*** INPUT FOR THIS TASK ***
Lemma lookup_diffEndpoints_add et f id :
  Addresses (diffEndpoints et f).1 !! id =
    (new ← Addresses f !! id;
     match Addresses (filteredSnapshot et) !! id with
     | Some old => if bool_decide (old = new) then None else Some new
     | None => Some new
     end).
Proof. simpl. by rewrite map_lookup_imap. Qed.

Lemma lookup_diffEndpoints_remove et f id :
  Addresses (diffEndpoints et f).2 !! id =
    match Addresses f !! id with
    | Some _ => None
    | None => Addresses (filteredSnapshot et) !! id
    end.
Proof. simpl. apply lookup_map_remove. Qed.

Lemma elem_of_sendClientAdd et s w :
  w ∈ omap (λ e, translate (et_config et) e.2) (range (Addresses s)) ↔
    ∃ id a, Addresses s !! id = Some a ∧ translate (et_config et) a = Some w.
Proof.
  rewrite list_elem_of_omap. split.
  - intros ([id a] & Hin%elem_of_range & Ht). eauto.
  - intros (id & a & Hin & Ht). exists (id, a). split; [by apply elem_of_range|done].
Qed.

Lemma elem_of_sendClientRemove loc s t :
  located loc s →
  t ∈ omap (λ e : ID * Address, res_ok (toAddr e.2)) (range (Addresses s)) ↔
    ∃ id, is_Some (Addresses s !! id) ∧ t = loc id.
Proof.
  intros Hloc. rewrite list_elem_of_omap. split.
  - intros ([id a] & Hin%elem_of_range & Ht). simpl in Ht. rewrite (Hloc _ _ Hin) in Ht.
    injection Ht as <-. eauto.
  - intros (id & [a Ha] & ->). exists (id, a). split; [by apply elem_of_range|].
    simpl. by rewrite (Hloc _ _ Ha).
Qed.

(** The client agrees with a snapshot: it has the message of every address that
    translates, and nothing at a location that is not of the snapshot. *)
Definition client_agrees (et : config Http2) (loc : ID → TcpAddress) (c : client Http2)
    (snap : gmap ID Address) : Prop :=
  (∀ id a w, snap !! id = Some a → translate et a = Some w → c !! loc id = Some w)
  ∧ (∀ t w, c !! t = Some w → ∃ id, is_Some (snap !! id) ∧ t = loc id).

Lemma range_len_0 (s : AddressSet) : ¬ (0 < len s)%nat → range (Addresses s) = [].
Proof.
  unfold len. intros Hn. apply nil_length_inv. rewrite length_range. lia.
Qed.

(** The two guards on empty sets do not change what the client sees. *)
Lemma client_sendFilteredUpdate et c :
  client_updates c (sendFilteredUpdate et).2
  = let d := diffEndpoints et (visible (et_config et) (availableEndpoints et)) in
    client_update (client_update c (sendClientAdd et d.1)) (sendClientRemove d.2).
Proof.
  unfold sendFilteredUpdate. change (selectAddressFamily _ _) with
    (visible (et_config et) (availableEndpoints et)).
  destruct (diffEndpoints et _) as [a r]. cbn [fst snd].
  repeat case_bool_decide; cbn [client_updates foldl app]; try done;
    repeat match goal with Hl : ¬ (0 < len _)%nat |- _ => apply range_len_0 in Hl end;
    unfold sendClientAdd, sendClientRemove;
    repeat match goal with Hl : range _ = [] |- _ => rewrite Hl end; done.
Qed.

Lemma client_add_step et loc c f :
  Inj (=) (=) loc → located loc (filteredSnapshot et) → located loc f →
  let c' := client_update c (sendClientAdd et (diffEndpoints et f).1) in
  ∀ t w, c' !! t = Some w ↔
    (∃ id a, Addresses (diffEndpoints et f).1 !! id = Some a
       ∧ translate (et_config et) a = Some w ∧ t = loc id)
    ∨ ((∀ id a w', Addresses (diffEndpoints et f).1 !! id = Some a →
          translate (et_config et) a = Some w' → t ≠ loc id) ∧ c !! t = Some w).
Proof.
  intros Hinj Hls Hlf c' t w. unfold c', sendClientAdd, client_update.
  assert (∀ id a w', Addresses (diffEndpoints et f).1 !! id = Some a →
    translate (et_config et) a = Some w' → wa_Addr w' = loc id) as Haddr.
  { intros id a w' Ha Ht%translate_addr. rewrite lookup_diffEndpoints_add in Ha.
    apply bind_Some in Ha as (n & Hn & Ha).
    assert (n = a) as -> by (repeat case_match; congruence).
    rewrite (Hlf _ _ Hn) in Ht. congruence. }
  rewrite lookup_client_add.
  - setoid_rewrite elem_of_sendClientAdd. split.
    + intros [((id & a & Ha & Ht) & <-)|[Hno Hc]]; [left|right].
      * exists id, a. split_and!; [done|done|]. by eapply Haddr.
      * split; [|done]. intros id a w' Ha Ht ->. apply (Hno w'); [by eauto|]. by eapply Haddr.
    + intros [(id & a & Ha & Ht & ->)|[Hno Hc]]; [left|right].
      * split; [by eauto|]. by eapply Haddr.
      * split; [|done]. intros w' (id & a & Ha & Ht) <-. eapply Hno; [done|done|]. by eapply Haddr.
  - intros w1 w2. rewrite !elem_of_sendClientAdd.
    intros (id1 & a1 & Ha1 & Ht1) (id2 & a2 & Ha2 & Ht2).
    rewrite (Haddr _ _ _ Ha1 Ht1), (Haddr _ _ _ Ha2 Ht2). intros ->%(inj loc). congruence.
Qed.

Lemma client_agrees_step et loc c f :
  Inj (=) (=) loc → located loc (filteredSnapshot et) → located loc f →
  client_agrees (et_config et) loc c (Addresses (filteredSnapshot et)) →
  client_agrees (et_config et) loc
    (client_update (client_update c (sendClientAdd et (diffEndpoints et f).1))
       (sendClientRemove (diffEndpoints et f).2)) (Addresses f).
Proof.
  intros Hinj Hls Hlf [Hcomp Hsound].
  pose proof (client_add_step et loc c f Hinj Hls Hlf) as Hadd. cbv zeta in Hadd.
  set (c' := client_update c _) in *.
  assert (located loc (diffEndpoints et f).2) as Hlr.
  { intros id a. rewrite lookup_diffEndpoints_remove. case_match; [done|]. apply Hls. }
  assert (∀ t w, client_update c' (sendClientRemove (diffEndpoints et f).2) !! t = Some w ↔
    ¬ (∃ id, is_Some (Addresses (diffEndpoints et f).2 !! id) ∧ t = loc id) ∧ c' !! t = Some w) as Hrem.
  { intros t w. unfold sendClientRemove, client_update at 1. rewrite lookup_client_remove.
    rewrite <-(elem_of_sendClientRemove loc) by done. case_decide; naive_solver. }
  split.
  - intros id a w Ha Ht. apply Hrem. split; last first.
    + apply Hadd. destruct (Addresses (diffEndpoints et f).1 !! id) as [a'|] eqn:Hd.
      * left. exists id, a'. split_and!; [done| |done]. rewrite lookup_diffEndpoints_add, Ha in Hd. simpl in Hd.
        repeat case_match; congruence.
      * right. split; [intros id' a' w' Hd' _ ->%(inj loc); congruence|].
        rewrite lookup_diffEndpoints_add, Ha in Hd. simpl in Hd.
        destruct (Addresses (filteredSnapshot et) !! id) as [o|] eqn:Ho; [|done].
        case_bool_decide; [|done]. subst o. by eapply Hcomp.
    + intros (id' & [a' Ha'] & ->%(inj loc)). rewrite lookup_diffEndpoints_remove, Ha in Ha'. done.
  - intros t w [Hd [Hl|[_ Hc]]%Hadd]%Hrem.
    + destruct Hl as (id & a & Ha & _ & ->). exists id. split; [|done]. rewrite lookup_diffEndpoints_add in Ha.
      destruct (Addresses f !! id); [by eexists|done].
    + destruct (Hsound t w Hc) as (id & [o Ho] & ->). exists id. split; [|done].
      destruct (Addresses f !! id) eqn:Hf; [by eexists|]. destruct Hd. exists id. split; [|done].
      rewrite lookup_diffEndpoints_remove, Hf. by eexists.
Qed.

(** The state of a translator whose messages [c] is the client's view of. *)
Definition tr_inv (loc : ID → TcpAddress) (et : endpointTranslator Http2) (c : client Http2) : Prop :=
  filteredSnapshot et = visible (et_config et) (availableEndpoints et)
  ∧ located loc (availableEndpoints et)
  ∧ client_agrees (et_config et) loc c (Addresses (filteredSnapshot et)).

Lemma located_sub loc s s' : Addresses s' ⊆ Addresses s → located loc s → located loc s'.
Proof. intros Hsub Hl id a Ha. apply Hl. by eapply lookup_weaken. Qed.

Lemma sendFilteredUpdate_snapshot et :
  filteredSnapshot (sendFilteredUpdate et).1 = visible (et_config et) (availableEndpoints et)
  ∧ availableEndpoints (sendFilteredUpdate et).1 = availableEndpoints et
  ∧ et_config (sendFilteredUpdate et).1 = et_config et.
Proof. done. Qed.

Lemma sendFilteredUpdate_inv loc et a c :
  Inj (=) (=) loc → tr_inv loc et c → located loc a →
  tr_inv loc (sendFilteredUpdate (set_available a et)).1
    (client_updates c (sendFilteredUpdate (set_available a et)).2).
Proof.
  intros Hinj (Hsnap & Hloc & Hag) Ha.
  destruct (sendFilteredUpdate_snapshot (set_available a et)) as (H1 & H2 & H3).
  unfold tr_inv. rewrite H1, H2, H3. split_and!; [done|done|]. rewrite client_sendFilteredUpdate.
  cbv zeta. apply (client_agrees_step (set_available a et)); [done| | |done].
  - simpl. rewrite Hsnap. eapply located_sub; [apply visible_sub|done].
  - eapply located_sub; [apply visible_sub|done].
Qed.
*** End of INPUT FOR THIS TASK ***
■ WHAT IS BEING ASKED:
Where the line with "(snap : gmap" ends, your copy should end too; please return exactly the lines from the first line of the data through it.

■ REPLY:
Lemma lookup_diffEndpoints_add et f id :
  Addresses (diffEndpoints et f).1 !! id =
    (new ← Addresses f !! id;
     match Addresses (filteredSnapshot et) !! id with
     | Some old => if bool_decide (old = new) then None else Some new
     | None => Some new
     end).
Proof. simpl. by rewrite map_lookup_imap. Qed.

Lemma lookup_diffEndpoints_remove et f id :
  Addresses (diffEndpoints et f).2 !! id =
    match Addresses f !! id with
    | Some _ => None
    | None => Addresses (filteredSnapshot et) !! id
    end.
Proof. simpl. apply lookup_map_remove. Qed.

Lemma elem_of_sendClientAdd et s w :
  w ∈ omap (λ e, translate (et_config et) e.2) (range (Addresses s)) ↔
    ∃ id a, Addresses s !! id = Some a ∧ translate (et_config et) a = Some w.
Proof.
  rewrite list_elem_of_omap. split.
  - intros ([id a] & Hin%elem_of_range & Ht). eauto.
  - intros (id & a & Hin & Ht). exists (id, a). split; [by apply elem_of_range|done].
Qed.

Lemma elem_of_sendClientRemove loc s t :
  located loc s →
  t ∈ omap (λ e : ID * Address, res_ok (toAddr e.2)) (range (Addresses s)) ↔
    ∃ id, is_Some (Addresses s !! id) ∧ t = loc id.
Proof.
  intros Hloc. rewrite list_elem_of_omap. split.
  - intros ([id a] & Hin%elem_of_range & Ht). simpl in Ht. rewrite (Hloc _ _ Hin) in Ht.
    injection Ht as <-. eauto.
  - intros (id & [a Ha] & ->). exists (id, a). split; [by apply elem_of_range|].
    simpl. by rewrite (Hloc _ _ Ha).
Qed.

(** The client agrees with a snapshot: it has the message of every address that
    translates, and nothing at a location that is not of the snapshot. *)
Definition client_agrees (et : config Http2) (loc : ID → TcpAddress) (c : client Http2)
    (snap : gmap ID Address) : Prop :=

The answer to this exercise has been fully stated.